_ABOUT THIS TASK_: Transcribe precisely those lines of the listing that fall between the line containing "DataFrame_vacio) as [vm|err]" and the last line, inclusive of both.

_LISTED RECORDS_:

Lemma estadisticas_molecula_devuelve (resultados : gmap nat DataFrame)
  (lista_iteraciones : list nat) (indice_molecula : nat) (e : Resumen) :
  estadisticas_molecula resultados lista_iteraciones indice_molecula
    = Devuelve e ->
  exists valores_molecula,
    recopilar resultados lista_iteraciones indice_molecula DataFrame_vacio
      = Devuelve valores_molecula
    /\ Forall2 (fun iteracion fila => exists tabla,
                    resultados !! iteracion = Some tabla
                    /\ filas tabla !! indice_molecula = Some fila)
               lista_iteraciones (filas valores_molecula)
    /\ indice e = ["min"; "25%"; "50%"; "75%"; "max"]%string
    /\ columnas e = columns valores_molecula
    /\ valores e =
       map (fun f => map (fun j => f (columna j valores_molecula))
                         (seq 0 (length (columns valores_molecula))))
           [ s_min; s_cuantil (1 # 4); s_cuantil (1 # 2);
             s_cuantil (3 # 4); s_max ].
Proof.
  unfold estadisticas_molecula. intros H.
  destruct (recopilar resultados lista_iteraciones indice_molecula
              DataFrame_vacio) as [vm|err] eqn:Hr; simpl in H; [|discriminate].
  exists vm. split; [reflexivity|].
  destruct (recopilar_filas _ _ _ _ _ Hr) as (nuevas & Hn & Hall).
  simpl in Hn. subst nuevas. split; [exact Hall|].
  destruct (columns vm) as [|c cs] eqn:Hc.
  - rewrite (describe_sin_columnas vm Hc) in H. discriminate.
  - assert (Hne : columns vm <> []) by (rewrite Hc; discriminate).
    pose proof (describe_desde_3 vm Hne) as Hd.
    unfold ligar in Hd, H. destruct (describe vm); [|discriminate].
    rewrite Hd in H. inversion H; subst e. simpl. rewrite Hc. auto.
Qed.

_EXERCISE OUTPUT_:
              DataFrame_vacio) as [vm|err] eqn:Hr; simpl in H; [|discriminate].
  exists vm. split; [reflexivity|].
  destruct (recopilar_filas _ _ _ _ _ Hr) as (nuevas & Hn & Hall).
  simpl in Hn. subst nuevas. split; [exact Hall|].
  destruct (columns vm) as [|c cs] eqn:Hc.
  - rewrite (describe_sin_columnas vm Hc) in H. discriminate.
  - assert (Hne : columns vm <> []) by (rewrite Hc; discriminate).
    pose proof (describe_desde_3 vm Hne) as Hd.
    unfold ligar in Hd, H. destruct (describe vm); [|discriminate].
    rewrite Hd in H. inversion H; subst e. simpl. rewrite Hc. auto.
Qed.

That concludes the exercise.